Simulating Fusion Plasmas
Thomas Hayward-Schneider
Max Planck Institute for Plasma Physics (IPP)
Garching, Germany
EUM ’22, 27th January 2022
@hattom
Disclaimer: these views are my own and do not reflect those of my employer.
Outline
- Fusion
- What is fusion?
- How does it work?
- Why do we care?
- Why is it hard?
- Tokamaks & ITER
- Modelling
- Outlook
Fusion
- “Nuclear fusion is a reaction in which two or more atomic nuclei are combined to form one or more different atomic nuclei and subatomic particles”
– Wikipedia: “Nuclear fusion”
- An ideal and clean source of electricity
- The process used by the Sun
- It’s the “opposite” of Nuclear fission (which releases power by splitting big atoms)

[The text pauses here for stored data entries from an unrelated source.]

Lemma keeps_bind {A B} (R : world -> world -> Prop) `{!Transitive R}
    (m : M A) (k : A -> M B) :
  keeps R m -> (forall a, keeps R (k a)) -> keeps R (bind m k).
Proof.
  intros Hm Hk w. unfold bind. specialize (Hm w).
  destruct (m w) as [[a|e] w']; simpl in *; [|exact Hm].
  etransitivity; [exact Hm|apply Hk].
Qed.

Lemma keeps_mapM {A B} (R : world -> world -> Prop)
    `{!Reflexive R} `{!Transitive R} (g : A -> M B) (l : list A) :
  (forall a, keeps R (g a)) -> keeps R (mapM g l).
Proof.
  intros Hg. induction l as [|a l IH]; simpl.
  - apply keeps_ret; assumption.
  - apply keeps_bind; [assumption|apply Hg|]. intros b.
    apply keeps_bind; [assumption|exact IH|]. intros bs'.
    apply keeps_ret; assumption.
Qed.

#[local] Instance same_config_refl : Reflexive same_config.
Proof. intros w. repeat split. Qed.

#[local] Instance same_config_trans : Transitive same_config.
Proof.
  intros w1 w2 w3 (?&?&?&?&?&?&?) (?&?&?&?&?&?&?).
  repeat split; congruence.
Qed.

#[local] Instance same_cache_refl : Reflexive same_cache.
Proof. intros w. split; reflexivity. Qed.

#[local] Instance same_cache_trans : Transitive same_cache.
Proof. intros w1 w2 w3 [? ?] [? ?]. split; congruence. Qed.

Ltac keeps_step :=
  first
    [ apply keeps_ret; tc_solve
    | apply keeps_raise; tc_solve
    | apply keeps_lift; tc_solve
    | apply keeps_gets; tc_solve
    | apply keeps_mapM; [tc_solve|tc_solve|intros ?]
    | apply keeps_bind; [tc_solve| |intros ?]
    | apply keeps_modify; intros ?; repeat split ].

Lemma get_data_config : keeps same_config get_data.
Proof. intros w. reflexivity. Qed.

Lemma get_data_cache : keeps same_cache get_data.
Proof. intros w. reflexivity. Qed.

Lemma get_data_state w : snd (get_data w) = w.
Proof. reflexivity. Qed.

Lemma bcolz_open_state p w : snd (bcolz_open p w) = w.
Proof. unfold bcolz_open. destruct (disk w !! p); reflexivity. Qed.

Lemma carray_len_state p w : snd (carray_len p w) = w.
Proof. unfold carray_len. destruct (disk w !! p); reflexivity. Qed.

Lemma get_activations_config force : keeps same_config (get_activations force).
Proof.
  unfold get_activations.
  keeps_step; [apply get_data_config|].
  do 3 (keeps_step; [keeps_step|]).
  destruct (_ && _).
  - keeps_step; [|keeps_step].
    keeps_step. intros w. rewrite bcolz_open_state. reflexivity.
  - keeps_step; [|keeps_step].
    keeps_step. unfold create_empty_bcolz.
    keeps_step; keeps_step.
Qed.

Lemma predict_to_bcolz_config m gen arr :
  keeps same_config (predict_to_bcolz m gen arr).
Proof. unfold predict_to_bcolz. keeps_step. Qed.

Lemma save_fc1_config : keeps same_config save_fc1.
Proof.
  unfold save_fc1.
  keeps_step; [apply get_activations_config|].
  keeps_step.
  { intros w. unfold get_activations_attr.
    destruct (activations (self w)); reflexivity. }
  keeps_step; [keeps_step|].
  destruct a1 as [[act val_act] test_act].
  keeps_step; [keeps_step|].
  keeps_step.
  { intros w. rewrite carray_len_state. reflexivity. }
  keeps_step.
  - destruct (_ =? _); [|keeps_step].
    keeps_step; [keeps_step|].
    keeps_step; [apply get_data_config|].
    keeps_step; [apply predict_to_bcolz_config|].
    keeps_step; [apply get_data_config|].
    keeps_step; [apply predict_to_bcolz_config|].
    keeps_step; [apply get_data_config|].
    destruct (Data.test_dl _); [apply predict_to_bcolz_config|keeps_step].
  - keeps_step; [apply get_data_config|]. keeps_step.
Qed.

Lemma freeze_to_cache n : keeps same_cache (freeze_to n).
Proof. intros w. split; reflexivity. Qed.

Lemma freeze_to_self n w : self (snd (freeze_to n w)) = self w.
Proof. reflexivity. Qed.

Lemma freeze_to_ok n w : fst (freeze_to n w) = Ok tt.
Proof. reflexivity. Qed.

(** ** The constructor, statement by statement *)

Lemma run_body_ok st body w w' :
  st w = (Ok tt, w') ->
  run_body (st :: body) w =
    let '(tr, r) := run_body body w' in (w' :: tr, r).
Proof. intros E. simpl. rewrite E. reflexivity. Qed.

Lemma run_body_raise st body w e w' :
  st w = (Raise e, w') -> run_body (st :: body) w = ([w'], Raise e).
Proof. intros E. simpl. rewrite E. reflexivity. Qed.

Lemma init_trace_eq ds bld pc kw disk0 flags0 log0 :
  let w0 := start ds bld kw disk0 flags0 log0 in
  let w1 := after_crit ds w0 in
  let w2 := after_metrics ds w1 in
  init_trace ds bld pc kw disk0 flags0 log0 =
    match (if pc then save_fc1 else ret tt) w2 with
    | (Ok _, w3) =>
        let w4 := snd (freeze w3) in
        ([w0; w1; w2; w3; w4; with_self (set_precompute pc) w4], Ok tt)
    | (Raise e, w3) => ([w0; w1; w2; w3], Raise e)
    end.
Proof.
  intros w0 w1 w2. unfold init_trace. fold (start ds bld kw disk0 flags0 log0). fold w0.
  unfold init_body.
  rewrite (run_body_ok _ _ w0 w1) by reflexivity.
  rewrite (run_body_ok _ _ w1 w2).
  2:{ unfold w2, after_metrics. destruct (Data.is_reg ds); [reflexivity|].
      unfold bind, gets. simpl. destruct kw; reflexivity. }
  destruct ((if pc then save_fc1 else ret tt) w2) as [[[]|e] w3] eqn:E.
  - rewrite (run_body_ok _ _ w2 w3) by exact E.
    rewrite (run_body_ok _ _ w3 (snd (freeze w3))) by reflexivity.
    reflexivity.
  - rewrite (run_body_raise _ _ w2 e w3) by exact E. reflexivity.
Qed.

- Mass difference \(\Rightarrow\) \(E=mc^2\) \(\Rightarrow\) voila
Fusion
- Specifically, are there 2 small things which we can get to join together, Step ??? = Profit
- Nuclei are + charged, repel each other
- Must hit each other with high energy to convince them otherwise
- “DT” wins: Deuterium (\(^2\)H) = heavy hydrogen; Tritium (\(^3\)H) = extra-heavy hydrogen
- Gives us our target fusion reaction: \(^2\)D + \(^3\)T \(\Rightarrow\) \(^4\)He + \(^1\)n + 17.6 MeV
- Peak at temperatures > 100 M °C
N.B. Different from the fusion process in the Sun
Fusion
- In summary:
- Get some Deuterium and Tritium
- Heat them to >100 M °C
- Make sure they stay put
- Fusion happens
- Profit
Fusion & Plasma
- Hydrogen at 100 M °C
- c.f. solar core (15 M °C); solar surface (5000 °C)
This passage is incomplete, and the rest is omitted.